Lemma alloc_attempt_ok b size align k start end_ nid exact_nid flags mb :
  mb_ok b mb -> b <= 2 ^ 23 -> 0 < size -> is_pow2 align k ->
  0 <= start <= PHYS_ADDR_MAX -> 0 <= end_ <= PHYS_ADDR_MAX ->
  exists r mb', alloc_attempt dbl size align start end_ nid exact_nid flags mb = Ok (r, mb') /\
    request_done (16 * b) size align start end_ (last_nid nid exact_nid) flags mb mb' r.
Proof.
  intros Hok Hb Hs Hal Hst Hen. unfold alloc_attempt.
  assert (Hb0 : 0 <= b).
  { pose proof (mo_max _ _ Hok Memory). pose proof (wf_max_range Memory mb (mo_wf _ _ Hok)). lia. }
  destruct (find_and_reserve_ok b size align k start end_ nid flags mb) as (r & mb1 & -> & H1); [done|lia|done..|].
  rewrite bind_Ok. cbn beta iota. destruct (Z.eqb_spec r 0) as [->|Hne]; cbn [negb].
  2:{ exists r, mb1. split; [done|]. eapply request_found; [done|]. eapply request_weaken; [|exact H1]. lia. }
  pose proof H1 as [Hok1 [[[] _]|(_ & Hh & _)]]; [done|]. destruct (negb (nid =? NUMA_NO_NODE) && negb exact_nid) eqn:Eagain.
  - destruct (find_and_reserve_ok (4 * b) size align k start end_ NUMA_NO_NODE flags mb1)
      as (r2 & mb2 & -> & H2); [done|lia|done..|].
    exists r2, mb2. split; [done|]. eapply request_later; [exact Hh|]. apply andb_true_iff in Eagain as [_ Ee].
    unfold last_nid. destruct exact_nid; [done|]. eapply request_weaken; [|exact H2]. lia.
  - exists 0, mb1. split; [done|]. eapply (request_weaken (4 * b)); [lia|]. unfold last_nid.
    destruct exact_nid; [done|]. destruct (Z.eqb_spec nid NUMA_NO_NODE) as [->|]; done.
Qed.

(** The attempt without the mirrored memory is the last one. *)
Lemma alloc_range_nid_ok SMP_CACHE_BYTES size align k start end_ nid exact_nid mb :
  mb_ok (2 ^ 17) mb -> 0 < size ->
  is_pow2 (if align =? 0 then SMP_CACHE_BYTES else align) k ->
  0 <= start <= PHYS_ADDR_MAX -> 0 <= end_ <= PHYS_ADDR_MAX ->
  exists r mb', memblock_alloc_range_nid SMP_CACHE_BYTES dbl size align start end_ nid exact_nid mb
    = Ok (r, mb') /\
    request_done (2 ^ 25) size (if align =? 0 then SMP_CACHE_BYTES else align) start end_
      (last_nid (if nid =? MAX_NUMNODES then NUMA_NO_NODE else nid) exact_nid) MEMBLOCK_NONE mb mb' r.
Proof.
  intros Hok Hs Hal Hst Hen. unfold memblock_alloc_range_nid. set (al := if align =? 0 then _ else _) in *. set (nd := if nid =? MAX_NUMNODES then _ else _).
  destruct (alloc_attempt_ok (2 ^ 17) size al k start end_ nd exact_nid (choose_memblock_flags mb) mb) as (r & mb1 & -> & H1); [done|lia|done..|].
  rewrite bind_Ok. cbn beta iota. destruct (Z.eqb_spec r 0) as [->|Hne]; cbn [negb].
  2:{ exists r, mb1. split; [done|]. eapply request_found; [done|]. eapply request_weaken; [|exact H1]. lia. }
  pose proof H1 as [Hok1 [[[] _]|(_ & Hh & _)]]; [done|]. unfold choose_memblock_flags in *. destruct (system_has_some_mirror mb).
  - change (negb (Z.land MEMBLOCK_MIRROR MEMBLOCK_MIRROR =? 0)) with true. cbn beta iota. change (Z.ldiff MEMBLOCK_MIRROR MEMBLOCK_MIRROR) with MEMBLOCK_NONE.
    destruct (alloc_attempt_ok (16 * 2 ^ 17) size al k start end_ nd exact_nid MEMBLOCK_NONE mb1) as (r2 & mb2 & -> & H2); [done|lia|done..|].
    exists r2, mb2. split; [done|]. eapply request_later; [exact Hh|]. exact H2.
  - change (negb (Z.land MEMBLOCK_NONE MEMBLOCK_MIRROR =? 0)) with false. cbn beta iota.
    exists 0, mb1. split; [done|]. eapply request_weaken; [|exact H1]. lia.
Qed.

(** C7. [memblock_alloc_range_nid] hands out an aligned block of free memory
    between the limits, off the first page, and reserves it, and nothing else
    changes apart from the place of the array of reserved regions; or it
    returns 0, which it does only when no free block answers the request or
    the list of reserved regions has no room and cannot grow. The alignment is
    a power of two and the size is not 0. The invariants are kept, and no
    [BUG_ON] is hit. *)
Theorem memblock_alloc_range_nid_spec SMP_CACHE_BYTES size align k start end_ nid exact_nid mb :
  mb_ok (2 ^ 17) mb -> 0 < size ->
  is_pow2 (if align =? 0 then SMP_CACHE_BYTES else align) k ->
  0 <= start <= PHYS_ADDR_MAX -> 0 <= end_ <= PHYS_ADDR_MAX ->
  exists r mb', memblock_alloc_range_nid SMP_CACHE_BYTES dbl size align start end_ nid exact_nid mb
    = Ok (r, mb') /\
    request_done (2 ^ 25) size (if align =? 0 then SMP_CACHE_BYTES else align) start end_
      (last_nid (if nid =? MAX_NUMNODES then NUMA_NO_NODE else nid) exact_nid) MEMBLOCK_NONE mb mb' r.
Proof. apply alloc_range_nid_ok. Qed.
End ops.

_Task_.
Only lines containing the string "intros" are needed. Pull each of them out of the records above.

_Exercise answer_.
  intros Hok Hb Hs Hal Hst Hen. unfold alloc_attempt.
  intros Hok Hs Hal Hst Hen. unfold memblock_alloc_range_nid. set (al := if align =? 0 then _ else _) in *. set (nd := if nid =? MAX_NUMNODES then _ else _).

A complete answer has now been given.